§ **Action item**
After locating the line with "match buf with", reproduce that line and every one following it exactly, up to the end of the entries.

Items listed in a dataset
(** * take_screenshot.py: the dashboard snapshot script

    The script is one coroutine, [run], that drives a headless browser
    through the Playwright API, and one top-level statement,
    [asyncio.run(run())].  Every effect of the script is an awaited call
    of that API, so the embedding is a small trace-and-exception monad
    over an arbitrary environment that answers the calls: the
    environment sees the whole history of the run and either returns a
    value of the call's type or raises. *)

From Stdlib Require Import String ZArith List Bool Lia.
Import ListNotations.
Open Scope string_scope.
Open Scope list_scope.

(** ** The automation API, as the script uses it *)

Module Api.

(** Objects handed out by the library; the number is their identity. *)
Inductive playwright := Playwright (id : nat).
Inductive browser := Browser (id : nat).
Inductive page := Page (id : nat).
Inductive element_handle := ElementHandle (id : nat).

(** Exceptions.  Playwright raises [TimeoutError] when a wait expires and
    [Error] for its other failures; anything else is [OtherException]. *)
Inductive exn :=
| TimeoutError (message : string)
| Error (message : string)
| OtherException (message : string).

(** The awaited calls.  A keyword parameter the caller may leave out is an
    [option]: [None] is the parameter left at its default, which is how the
    library's own signatures declare them ([full_page: Optional[bool] = None]
    and so on). *)
Inductive call :=
| aenter                                          (* async_playwright().__aenter__() *)
| launch (p : playwright) (headless : option bool)   (* p.chromium.launch(...) *)
| new_page (b : browser)
| goto (pg : page) (url : string)
| wait_for_selector (pg : page) (selector : string) (timeout : option Z)
| query_selector (pg : page) (selector : string)
| fill (pg : page) (selector value : string)
| click (h : element_handle)
| wait_for_timeout (pg : page) (timeout : Z)
| screenshot (pg : page) (path : option string) (full_page : option bool)
| close (b : browser)
| aexit (p : playwright).                         (* __aexit__ of the same manager *)

(** What a call returns when it does not raise.  The script discards the
    results of [goto], [wait_for_selector] and [screenshot], so they are
    [unit] here; [query_selector] returns the handle or Python's [None]. *)
Definition ret_ty (c : call) : Type :=
  match c with
  | aenter => playwright
  | launch _ _ => browser
  | new_page _ => page
  | query_selector _ _ => option element_handle
  | _ => unit
  end.
(** * qutebrowser.misc.fifo: receiving commands through a FIFO

    A shallow embedding of [qutebrowser/misc/fifo.py]: the reader
    [QtFIFOReader] built on a socket notifier, the module functions [init],
    [run_command] and [cleanup], and the parts of the Python runtime they
    rest on (text-mode file iteration over a non-blocking descriptor,
    the locale's codec under it, [str.rstrip], the [os] calls on the FIFO
    path, exceptions). *)

From Stdlib Require Import Ascii String List Arith Lia.
From stdpp Require Import base gmap strings list.
From Equations Require Import Equations.
Import ListNotations.

(* ===================================================================== *)
(** ** Python text: [str] values and text-mode reading                    *)
(* ===================================================================== *)

Module Text.

(** A Python [str] (after decoding) as the list of its characters. *)
Abbreviation str := (list ascii).

Definition CR : ascii := "013"%char.
Definition LF : ascii := "010"%char.

(** A literal without escapes; terminators are appended with [CR]/[LF]. *)
Definition lit (s : string) : str := list_ascii_of_string s.

(** The argument of [line.rstrip('\r\n')]. *)
Definition crlf : str := [CR; LF].

Definition char_in (c : ascii) (chars : str) : bool :=
  existsb (Ascii.eqb c) chars.

(** [s.rstrip(chars)]: the longest suffix made of characters of [chars]
    is removed. *)
Fixpoint rstrip (chars s : str) : str :=
  match s with
  | [] => []
  | c :: r =>
      match rstrip chars r with
      | [] => if char_in c chars then [] else [c]
      | r' => c :: r'
      end
  end.

(** [os.fdopen(fd, 'r')] gives a text file with [newline=None]: universal
    newlines with translation.  On input, "\r\n" and a lone "\r" both
    become "\n".  A "\r" that ends the available data is held back by the
    decoder and flushed as "\n" when the next read finds nothing. *)
Fixpoint universal_newlines (data : str) : str :=
  match data with
  | [] => []
  | c :: r =>
      if Ascii.eqb c CR then
        LF :: match r with
              | c' :: r' => if Ascii.eqb c' LF then universal_newlines r'
                            else universal_newlines r
              | [] => []
              end
      else c :: universal_newlines r
  end.

(** [readline()] on the decoded characters at hand: up to and including
    the first "\n"; when there is none, and the descriptor has nothing
    more to give (a non-blocking read that finds the pipe empty looks like
    end of file to the text layer), everything that is left. *)
Fixpoint readline (buf : str) : str * str :=
  match buf with
  | [] => ([], [])
  | c :: r =>
      if Ascii.eqb c LF then ([c], r)
      else let '(l, rest) := readline r in (c :: l, rest)
  end.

§ **Output of the exercise**
  match buf with
  | [] => ([], [])
  | c :: r =>
      if Ascii.eqb c LF then ([c], r)
      else let '(l, rest) := readline r in (c :: l, rest)
  end.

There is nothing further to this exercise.